RECORDS SHOWN:
Lemma backfill_spec (I : world T → Prop) fuel lf cn e (v : bool) n newest pages before :
  crawl_closed (ch_ID c) backfill_scope I → (v = true → saves_checkpoint I) →
  is_cursor lf = true → is_cursor newest = true →
  hoare (λ w, I w ∧ all_stored (λ m, older before m = false) h w)
    (backfill_loop fuel c lf cn e None 0 v n newest pages before None)
    (λ '(_, newest', er, _) w, I w ∧ is_cursor newest' = true
       ∧ (er = None → all_stored (λ _, True) h w ∧ marked_complete w)).
Proof.
  intros HI Hsave Hlf. revert n newest pages before.
  induction fuel as [|fuel IH]; intros n newest pages before Hn; simpl backfill_loop; [apply hoare_fuel|].
  set (J := λ w, I w ∧ all_stored (λ m, older before m = false) h w).
  assert (crawl_closed (ch_ID c) backfill_scope J) as HJ by (apply crawl_closed_and; [done|apply all_stored_closed]).
  apply hoare_wp. intros w Hw.
  eapply wp_call; [apply hoare_tick, (cl_tick _ _ _ HJ)|exact Hw|]. intros o w1 Hw1.
  eapply wp_call; [eapply requirePersistedScope_closed, HJ|done|].
  intros [er|] w2 Hw2; [apply wp_ret; split; [apply Hw2|done]|].
  eapply (wp_bind _ _ (λ r w, J w ∧ ∀ page, r = inl page → page = serve h before "")).
  { intros r w3 [= <- <-]. split; [by apply (cl_tick _ _ _ HJ)|]. intros page. apply (sv_answer _ _ Hsrv). }
  intros [page|er] w3 [Hw3 Hpage]; [|apply wp_ret; split; [apply Hw3|done]].
  specialize (Hpage page eq_refl).
  assert (∀ m, m ∈ page → m ∈ h) as Hin by (intros m; rewrite Hpage; apply serve_in).
  destruct (Nat.eqb_spec (length page) 0) as [Hlen|Hlen].
  { eapply wp_call; [exact (mark_complete_spec I ""%string HI)| |].
    - split; [apply Hw3|]. intros m Hm _. destruct (older before m) eqn:Ho; [|by apply Hw3].
      destruct (backfill_page before m Hm Ho) as [Hp|[Hp _]]; rewrite <- Hpage in Hp; [|unfold syncMessagesPageSize in Hp; lia].
      apply nil_length_inv in Hlen as ->. by apply elem_of_nil in Hp.
    - intros [er win] w4 (? & -> & ?). by apply wp_ret. }
  cbn [filterMessagesSince]. cbv iota.
  eapply wp_call; [eapply persist_spec, HJ|done|]. intros [pn [er|]] w4 [Hw4 Hst];
    [apply wp_ret; split; [apply Hw4|done]|].
  destruct (Hst eq_refl) as [-> Hst']. clear Hst.
  destruct (page_newest_history page "" eq_refl Hin) as (Hpc & _ & Hpmax & _).
  destruct (last_id_in page) as (l & Hl & Hlh & Hlid & Hsl); [by intros ->|done|]. cbv zeta.
  set (nb := last_id_of page) in *.
  assert (nb ≠ ""%string) as Hnb by (rewrite Hlid; by intros E; rewrite E in Hsl).
  set (K := λ w, I w ∧ all_stored (λ m, older nb m = false) h w
                 ∧ all_stored (λ m, (length page < syncMessagesPageSize)%nat) h w).
  assert (K w4) as HK.
  { split_and!; [apply Hw4| |]; intros m Hm Hp; destruct (older before m) eqn:Ho; try (by apply Hw4);
      destruct (backfill_page before m Hm Ho) as [Hq|[Hq1 Hq2]]; rewrite <- Hpage in *; try (by apply Hst').
    - fold nb in Hq2. congruence.
    - lia. }
  assert (crawl_closed (ch_ID c) backfill_scope K) as HKc.
  { repeat (apply crawl_closed_and; [done || apply all_stored_closed|]). apply all_stored_closed. }
  eapply (wp_call _ _ K (λ _, K)); [destruct (_ && _); [eapply advance_closed, HKc|by apply hoare_ret]|done|].
  intros [er|] w5 Hw5; [apply wp_ret; split_and!; [apply Hw5|auto with discrawl|done]|].
  destruct (String.eqb_spec nb ""); [done|]. rewrite andb_false_r.
  destruct (_ && _); [apply wp_ret; split_and!; [apply Hw5|auto with discrawl|done]|].
  eapply wp_call; [apply (set_closed _ _ _ HKc); by left|done|].
  intros [er|] w6 Hw6; [apply wp_ret; split_and!; [apply Hw6|auto with discrawl|done]|].
  eapply (wp_call _ _ K (λ _, K)); [|done|].
  { destruct v; [|by apply hoare_ret]. unfold saveHistoryVerificationCheckpoint.
    eapply hoare_conseq; [apply (set_spec K); [apply (cl_tick _ _ _ HKc)|]|done|by intros ? ? [? _]].
    intros w7 now (Hi & Ha & Hs). split_and!; [|done|done]. apply Hsave; try done.
    - split; cbn [cp_Latest cp_Before]; [auto with discrawl|rewrite Hlid; auto with discrawl].
    - cbn [cp_Latest]. intros E.
      pose proof (maxSnowflake_rank lf (maxSnowflake newest (page_newest "" page)) Hlf ltac:(auto with discrawl)) as Hr.
      rewrite E, maxSnowflake_rank in Hr by done. change (rank "") with (-1) in Hr.
      pose proof (Hpmax l ltac:(by apply last_Some_elem_of)). destruct (rank_snowflake _ Hsl). lia.
    - cbn [cp_Before]. intros m Hm Hr. apply Ha; [done|]. unfold older. apply orb_false_iff.
      split; [by apply String.eqb_neq|]. apply Z.ltb_ge. done. }
  intros [er|] w7 Hw7; [apply wp_ret; split_and!; [apply Hw7|auto with discrawl|done]|].
  destruct (Nat.ltb_spec (length page) syncMessagesPageSize) as [Hlt|Hge].
  { eapply wp_call; [exact (mark_complete_spec I nb HI)| |].
    - split; [apply Hw7|]. intros m Hm _. by apply Hw7.
    - intros [er win] w8 (? & -> & ?). apply wp_ret. split_and!; [done|auto with discrawl|done]. }
  eapply wp_conseq; [apply IH; auto with discrawl|split; apply Hw7|]. done.
Qed.
(** ** A full synchronization *)

Lemma crawl_closed_weaken ch (S S' : string → Prop) (I : world T → Prop) :
  (∀ s, S' s → S s) → crawl_closed ch S I → crawl_closed ch S' I.
Proof. intros HS []. split; eauto. Qed.

Lemma marked_complete_closed : crawl_closed (ch_ID c) (λ _, False) marked_complete.
Proof.
  split; try done; unfold marked_complete; cbn [w_sync with_sync].
  - intros w now id Hm. destruct (AdvanceChannelLatestMessageID _ _ _ _) as [er t] eqn:E. cbn [snd].
    rewrite (advance_frame_get _ _ _ _ _ _ _ E); [done|]. scope_ne.
  - intros w now. by rewrite ensure_get.
Qed.

(** The cursor a backfill starts from. *)
Definition resume_before (st : channelSyncState) : string :=
  if (BackfillCursor st =? "")%string && nonempty (Latest st) then Latest st else BackfillCursor st.

(** Between the two cursors of [st], inclusive, nothing is missing. *)
Definition resumable (st : channelSyncState) (w : world T) : Prop :=
  all_stored (λ m, older (resume_before st) m = false ∧ (Latest st ≠ ""%string → newer (Latest st) m = false)) h w.

(** Everything newer than the resumed cursor, once the forward pages ended. *)
Lemma full_forward_spec S (I : world T → Prop) fuel e st :
  crawl_closed (ch_ID c) S I → is_cursor (Latest st) = true →
  hoare (λ w, I w ∧ resumable st w)
    (if nonempty (Latest st) then
       let! (count, latest, e) := syncForwardPages fuel c (Latest st) e in
       match e with
       | Some e => ret (count, Latest st, Some e)
       | None =>
           let newest := maxSnowflake (Latest st) latest in
           check! (advanceChannelLatest (ch_ID c) newest) orelse (λ e, ret (count, newest, Some e));
           ret (count, newest, None)
       end
     else ret (0%nat, Latest st, None))%discrawl
    (λ '(_, newest, er) w, I w ∧ is_cursor newest = true
       ∧ (er = None → all_stored (λ m, older (resume_before st) m = false) h w)).
Proof.
  intros HI HL. set (J := λ w, I w ∧ resumable st w).
  assert (crawl_closed (ch_ID c) S J) as HJ by (apply crawl_closed_and; [done|apply all_stored_closed]).
  apply hoare_wp. intros w Hw. destruct (nonempty (Latest st)) eqn:Hne.
  2: { apply wp_ret. split_and!; [apply Hw|done|]. intros _ m Hm Ho. apply Hw; [done|]. split; [done|].
       intros Hl%nonempty_spec. congruence. }
  assert (Latest st ≠ ""%string) as Hl by (by apply nonempty_spec).
  unfold syncForwardPages.
  eapply wp_call; [apply (forward_spec S J (Latest st)); try done|split; [exact Hw|]|].
  { intros m _ [H1 H2]. congruence. }
  intros [[count latest] [er|]] w1 (Hw1 & Hc & Hall); [apply wp_ret; split_and!; [apply Hw1|done|done]|].
  cbv zeta. eapply (wp_call _ _ (λ w, J w ∧ all_stored (λ m, newer (Latest st) m = true) h w)).
  - eapply advance_closed, crawl_closed_and; [exact HJ|apply all_stored_closed].
  - split; [done|by apply Hall].
  - intros [er|] w2 [Hw2 Ha2]; apply wp_ret; (split_and!; [apply Hw2|auto with discrawl|]); [done|].
    intros _ m Hm Ho. destruct (newer (Latest st) m) eqn:Hn; [by apply Ha2|]. by apply Hw2.
Qed.

Lemma full_spec (I : world T → Prop) fuel e st (v : bool) :
  crawl_closed (ch_ID c) backfill_scope I → (v = true → saves_checkpoint I) →
  is_cursor (Latest st) = true → BackfillComplete st = false →
  hoare (λ w, I w ∧ resumable st w)
    (syncFullChannelHistory fuel c st e None v)
    (λ '(_, er) w, I w ∧ (er = None → all_stored (λ _, True) h w ∧ marked_complete w)).
Proof.
  intros HI Hsave HL Hbc. unfold syncFullChannelHistory. apply hoare_wp. intros w Hw.
  eapply wp_call; [by apply (full_forward_spec _ _ _ _ _ HI)|exact Hw|].
  intros [[n1 newest] [er|]] w1 (Hw1 & Hc & Hall); [by apply wp_ret|].
  rewrite Hbc. cbn [negb]. fold (resume_before st). unfold syncBackfillPages.
  eapply (wp_call _ _ (λ w, I w ∧ all_stored (λ m, older (resume_before st) m = false) h w)
            (λ '(_, newest', er) w, I w ∧ is_cursor newest' = true
               ∧ (er = None → all_stored (λ _, True) h w ∧ marked_complete w))).
  { apply hoare_wp. intros w2 Hw2. eapply wp_call; [by apply backfill_spec|done|].
    intros [[[n2 latest] er] win] w3 (? & ? & ?). apply wp_ret. split_and!; [done|auto with discrawl|done]. }
  { split; [done|by apply Hall]. }
  intros [[n2 newest2] [er|]] w2 (Hw2 & Hc2 & Hall2); [by apply wp_ret|].
  specialize (Hall2 eq_refl). rewrite orb_true_r.
  set (K := λ w, I w ∧ all_stored (λ _, True) h w ∧ marked_complete w).
  assert (crawl_closed (ch_ID c) (λ _, False) K) as HK.
  { repeat apply crawl_closed_and; [|apply all_stored_closed|apply marked_complete_closed].
    by apply (crawl_closed_weaken _ backfill_scope). }
  destruct (newest2 =? "")%string.
  - eapply wp_call; [eapply ensure_closed, HK|by split|]. intros [er|] w3 (? & ? & ?); by apply wp_ret.
  - eapply wp_call; [eapply advance_closed, HK|by split|]. intros [er|] w3 (? & ? & ?); by apply wp_ret.
Qed.
End loops.

(** ** Verification *)

Section verification.
Context {T : Type} `{MS : MessageStore T} {ML : MessageStoreLaws T} `{ENV : Env}
        `{JC : JSON historyVerificationCheckpoint}
        {JL : JSONLaws historyVerificationCheckpoint good_checkpoint}.
Context (c : Channel) (h : list Message) (Hsrv : serves (ch_ID c) h) (Hch : ch_ID c ≠ ""%string).

Definition pending (w : world T) : string :=
  GetSyncState (channelHistoryVerificationScope (ch_ID c)) (w_sync w).

(** What a checkpoint claims: nothing yet, or that everything from [Before]
    up to [Latest] is stored. *)
Definition proven (cp : historyVerificationCheckpoint) (w : world T) : Prop :=
  good_checkpoint cp ∧
  (cp = mkCheckpoint "" ""
   ∨ cp_Latest cp ≠ ""%string ∧ cp_Before cp ≠ ""%string
     ∧ all_stored (λ m, rank (cp_Before cp) <= rank (m_ID m) <= rank (cp_Latest cp)) h w).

WHAT YOU ARE ASKED TO DO: From the records above, repeat exactly the lines from the one with "GetSyncState (channelHistoryVerificationScope (ch_ID" through the one with "good_checkpoint cp ∧", both included.

WRITTEN SOLUTION:
  GetSyncState (channelHistoryVerificationScope (ch_ID c)) (w_sync w).

(** What a checkpoint claims: nothing yet, or that everything from [Before]
    up to [Latest] is stored. *)
Definition proven (cp : historyVerificationCheckpoint) (w : world T) : Prop :=
  good_checkpoint cp ∧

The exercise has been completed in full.